Il précise: «Le fait que l’invasion de Panama fut organisée par des Panaméens à partir du sol cubain, devient un prétexte additionnel pour les ennemis de Cuba. Le chef de nos Forces Armées a déclaré qu’elle a les caractéristiques d’une provocation. Le communiqué de presse d’aujourd’hui du ministre des affaires extérieures de Cuba établit clairement la position de notre gouvernement révolutionnaire. La preuve de la véracité de ce communiqué réside dans le fait qu’en deux occasions précédentes nous avons pu arrêter deux expéditions semblables vers Haïti et le Nicaragua. J’ai déclaré, il y a quelques jours à Washington, que Cuba a un respect absolu pour la loi internationale. Sur ce point, il n’y a pas de doute possible puisque l’ambassadeur de la république de Panama n’a pas accusé Cuba car il sait qu’il est impossible de nier la neutralité de l’État cubain dans cette situation. Ce qui est triste dans tout cela est le fait que des Cubains se sont joints à cette invasion alors que leur responsabilité fondamentale, comme celle de leurs compatriotes, est de renforcer la révolution cubaine et de ne pas provoquer de révolte dans d’autres pays. Ils ont créé des possibilités contre-révolutionnaires contre Cuba et contre les mouvements radicaux d’Amérique latine qui oeuvrent pour la libération de leur peuple. C’est un geste négatif. Aujourd’hui, la crise des Caraïbes est à l’avant-scène internationale. Comme je l’ai dit précédemment, du chaos vient la lumière. De la crise actuelle viendra le nouvel ordre. Le gouvernement cubain a démontré qu’il respecte la loi internationale et sa position est inchangée.

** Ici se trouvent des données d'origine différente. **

(** A URL that ends in slashes is requested with exactly one. *)
Lemma replace_trailing_slashes_app s n :
  JS.replace_trailing_slashes (s ++ slashes (Datatypes.S n))
  = (JS.drop_trailing_slashes s ++ "/")%string.
Proof.
  unfold JS.replace_trailing_slashes. rewrite drop_trailing_slashes_app.
  destruct (String.eqb_spec (JS.drop_trailing_slashes s) (s ++ slashes (Datatypes.S n)))
    as [E|_]; [|reflexivity].
  exfalso. pose proof (drop_trailing_slashes_length s) as Hlen.
  rewrite E, string_length_app in Hlen. simpl in Hlen. lia.
Qed.

(** X17. The number of trailing slashes of the server URL does not
    matter: with one or more of them the probe requests the same URL (the
    one that ends in a single slash), and so gives the same answer and
    leaves the same world. *)
Theorem ping_ignores_extra_trailing_slashes (s : string) (n : nat)
    (timeoutMs : Z) (w : World) :
  JS.replace_trailing_slashes (s ++ slashes (Datatypes.S n))
  = JS.replace_trailing_slashes (s ++ "/") /\
  pingTranslationServer P (s ++ slashes (Datatypes.S n)) timeoutMs w
  = pingTranslationServer P (s ++ "/") timeoutMs w.
Proof.
  assert (H : JS.replace_trailing_slashes (s ++ slashes (Datatypes.S n))
              = JS.replace_trailing_slashes (s ++ "/")).
  { rewrite replace_trailing_slashes_app.
    change "/"%string with (slashes 1). now rewrite replace_trailing_slashes_app. }
  split; [exact H|].
  rewrite !pingTranslationServer_eq.
  unfold probe_ok, after_probe, probe_time. now rewrite H.
Qed.

End ProbeProperties.

(** ** The record: writing, reading, removing *)

Section RecordProperties.
Variable P : Platform.

Lemma trim_start_white a s :
  all_white_space a = true -> JS.trim_start (a ++ s) = JS.trim_start s.
Proof.
  induction a as [|c a IH]; intros H; [reflexivity|].
  rewrite append_cons. simpl in *. apply andb_true_iff in H as [-> Ha]. auto.
Qed.

Lemma trim_end_white b :
  all_white_space b = true -> JS.trim_end b = EmptyString.
Proof.
  induction b as [|c b IH]; intros H; [reflexivity|].
  simpl in *. apply andb_true_iff in H as [-> Hb]. now rewrite (IH Hb).
Qed.

Lemma trim_end_app_white s b :
  all_white_space b = true -> JS.trim_end (s ++ b) = JS.trim_end s.
Proof.
  intros Hb. induction s as [|c s IH].
  - now apply trim_end_white.
  - rewrite append_cons. simpl. now rewrite IH.
Qed.

Lemma trim_start_cases s :
  JS.trim_start s = EmptyString \/
  exists a c r, s = (a ++ String c r)%string /\ all_white_space a = true /\
                JS.is_white_space c = false /\ JS.trim_start s = String c r.
Proof.
  induction s as [|c s IH]; [now left|].
  simpl. destruct (JS.is_white_space c) eqn:Hc.
  - destruct IH as [IH|(a & c' & r & -> & Ha & Hc' & Ht)]; [now left|].
    right. exists (String c a), c', r. repeat split; auto.
    simpl. now rewrite Hc, Ha.
  - right. exists EmptyString, c, s. auto.
Qed.

(** White space around a text does not change what [trim] makes of it. *)
Lemma trim_white_around a s b :
  all_white_space a = true -> all_white_space b = true ->
  JS.trim (a ++ s ++ b) = JS.trim s.
Proof.
  intros Ha Hb. unfold JS.trim. rewrite (trim_start_white _ _ Ha).
  destruct (trim_start_cases s) as [Hs|(a' & c & r & -> & Ha' & Hc & Ht)].
  - rewrite Hs.
    assert (Hall : all_white_space s = true).
    { clear -Hs. induction s as [|c s IH]; [reflexivity|].
      simpl in *. destruct (JS.is_white_space c); [auto|discriminate]. }
    assert (Hsb : all_white_space (s ++ b) = true).
    { clear -Hall Hb. induction s as [|c s IH]; [exact Hb|].
      rewrite append_cons. simpl in *.
      apply andb_true_iff in Hall as [-> Hs]. auto. }
    assert (Hnone : forall x, all_white_space x = true ->
                              JS.trim_start x = EmptyString).
    { clear. induction x as [|c x IH]; intros H; [reflexivity|].
      simpl in *. apply andb_true_iff in H as [-> Hx]. auto. }
    now rewrite (Hnone _ Hsb).
  - rewrite Ht, string_app_assoc, (trim_start_white _ _ Ha').
    rewrite append_cons.
    change (JS.trim_start (String c (r ++ b)))
      with (if JS.is_white_space c then JS.trim_start (r ++ b)
            else String c (r ++ b)).
    rewrite Hc, <- append_cons.
    now apply trim_end_app_white.
Qed.

(** X18. White space around the recorded pid does not matter:
    [readPidFile] gives the same result for a record and for the same
    record with white space (spaces, tabs, line breaks) before and after
    its content. *)
Theorem readPidFile_ignores_surrounding_white_space
    (f a raw b : string) (w w2 : World) :
  all_white_space a = true ->
  all_white_space b = true ->
  fs w !! f = Some (File (a ++ raw ++ b)) ->
  fs w2 !! f = Some (File raw) ->
  fst (readPidFile f w) = fst (readPidFile f w2).
Proof.
  intros Ha Hb Hw Hw2.
  rewrite !readPidFile_eq by (unfold readable; rewrite ?Hw, ?Hw2; discriminate).
  simpl. rewrite Hw, Hw2. unfold recorded_pid.
  now rewrite (trim_white_around _ _ _ Ha Hb).
Qed.

(** X19. Writing and reading the record is a round trip: after
    [writeFile] has written the text of a pid (a positive integer below
    [2^53]) and a line feed, as [start] does, [readPidFile] returns that
    pid. *)
Theorem record_round_trip (f : string) (p : Z) (w w' : World) :
  0 < p < 2 ^ 53 ->
  writeFile P f (pid_text (Some p) ++ lf) w = (Return tt, w') ->
  readPidFile f w' = (Return (Some p), w').
Proof.
  intros Hp Hwrite.
  apply writeFile_returns in Hwrite as (Hf & _).
  rewrite readPidFile_eq by (unfold readable; rewrite Hf; discriminate).
  now rewrite Hf, written_record_reads_back.
Qed.

(** X20. [removePidFileIfExists] removes the record and nothing else, and
    removing twice is removing once: when it returns, the files are the
    old ones without the record, and a second call returns and changes
    nothing. *)
Theorem removePidFileIfExists_removes_once (f : string) (w w' : World) :
  removePidFileIfExists f w = (Return tt, w') ->
  fs w' = delete f (fs w) /\
  removePidFileIfExists f w' = (Return tt, w').
Proof.
  intros Hrun. destruct (fs w !! f) as [[raw|]|] eqn:Hf.
  - rewrite (removePidFileIfExists_file _ _ _ Hf) in Hrun.
    injection Hrun as <-. split; [reflexivity|].
    apply removePidFileIfExists_absent. simpl. apply lookup_delete_eq.
  - unfold removePidFileIfExists, try_catch, unlink in Hrun. rewrite Hf in Hrun.
    discriminate.
  - rewrite (removePidFileIfExists_absent _ _ Hf) in Hrun.
    injection Hrun as <-. split; [|now apply removePidFileIfExists_absent].
    symmetry. now apply delete_id.
Qed.

End RecordProperties.

Lemma readPidFile_ignores_surrounding_white_space_witness :
  all_white_space "  " = true /\
  all_white_space lf = true /\
  fs (world (record ("  " ++ "4242" ++ lf))) !! pidFile (config true)
  = Some (File ("  " ++ "4242" ++ lf)) /\
  fs (world (record "4242")) !! pidFile (config true) = Some (File "4242") /\
  fst (readPidFile (pidFile (config true)) (world (record ("  " ++ "4242" ++ lf))))
  = fst (readPidFile (pidFile (config true)) (world (record "4242"))).
Proof.
  assert (H1 : all_white_space "  " = true) by reflexivity.
  assert (H2 : all_white_space lf = true) by reflexivity.
  assert (H3 : fs (world (record ("  " ++ "4242" ++ lf))) !! pidFile (config true)
               = Some (File ("  " ++ "4242" ++ lf))) by (vm_compute; reflexivity).
  assert (H4 : fs (world (record "4242")) !! pidFile (config true)
               = Some (File "4242")) by (vm_compute; reflexivity).
  split; [exact H1|]. split; [exact H2|]. split; [exact H3|]. split; [exact H4|].
  exact (readPidFile_ignores_surrounding_white_space _ _ _ _ _ _ H1 H2 H3 H4).
Defined.

Lemma record_round_trip_witness :
  0 < 4242 < 2 ^ 53 /\
  writeFile (platform 0 silent) (pidFile (config true)) (pid_text (Some 4242) ++ lf)
    recorded
  = (Return tt,
     snd (writeFile (platform 0 silent) (pidFile (config true))
            (pid_text (Some 4242) ++ lf) recorded)) /\
  readPidFile (pidFile (config true))
    (snd (writeFile (platform 0 silent) (pidFile (config true))
            (pid_text (Some 4242) ++ lf) recorded))
  = (Return (Some 4242),
     snd (writeFile (platform 0 silent) (pidFile (config true))
            (pid_text (Some 4242) ++ lf) recorded)).
Proof.
  assert (H1 : 0 < 4242 < 2 ^ 53) by (vm_compute; split; reflexivity).
  assert (H2 : writeFile (platform 0 silent) (pidFile (config true))
                 (pid_text (Some 4242) ++ lf) recorded
               = (Return tt,
                  snd (writeFile (platform 0 silent) (pidFile (config true))
                         (pid_text (Some 4242) ++ lf) recorded)))
    by (vm_compute; reflexivity).
  split; [exact H1|]. split; [exact H2|].
  exact (record_round_trip (platform 0 silent) _ 4242 recorded _ H1 H2).
Defined.

Lemma removePidFileIfExists_removes_once_witness :
  removePidFileIfExists (pidFile (config true)) recorded
  = (Return tt, snd (removePidFileIfExists (pidFile (config true)) recorded)) /\
  fs (snd (removePidFileIfExists (pidFile (config true)) recorded))
  = delete (pidFile (config true)) (fs recorded) /\
  removePidFileIfExists (pidFile (config true))
    (snd (removePidFileIfExists (pidFile (config true)) recorded))
  = (Return tt, snd (removePidFileIfExists (pidFile (config true)) recorded)).
Proof.
  assert (H : removePidFileIfExists (pidFile (config true)) recorded
              = (Return tt, snd (removePidFileIfExists (pidFile (config true)) recorded)))
    by (vm_compute; reflexivity).
  split; [exact H|].
  exact (removePidFileIfExists_removes_once _ recorded _ H).
Defined.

Cuba sort renforcé contre les conspirations internationales et combattra mieux ceux qui de l’intérieur veulent créer l’anarchie et la confusion. L’hystérie, les complaintes et le sensationnalisme ne nous intéressent pas».

Fidel Castro parle depuis plus d’une heure et les journalistes présents sont mystifiés par son élocution. Le calme est revenu. Ses agents de sécurité l’entourent et le dirigent lentement vers la suite royale. Claude le suit de près, son esprit encore sous le choc de l’émerveillement du moment magique qu’il vient de vivre. Il n’a pas trop compris le sens de cette réplique (c’était en fait un vrai discours) donnée en langue espagnole mais il a clairement saisi que Fidel avait bien démontré son point de vue et qu’il a été bien compris. Dans la suite royale, il rencontre l’interprète de Fidel qui lui résume les réponses de son Premier ministre. Claude est ébahi par ce qu’il entend et regarde Fidel avec beaucoup d’admiration. Celui-ci est toujours assis dans le même fauteuil, qu’au début de l’après-midi, et fume un long Cohiba. D’ailleurs, Claude est entouré de barbudos qui fument tous des cigares mais sûrement de moins bonne qualité que celui leur chef. Il remarque que ces individus ne sont pas habitués à vivre dans un tel luxe. Manon et Claude en voient même un en train d’éteindre son cigare dans le tapis de laine blanche de la suite royale. La prochaine étape est la Danse du jouet cubain pour clôturer la campagne. Elle est fixée à 23h00.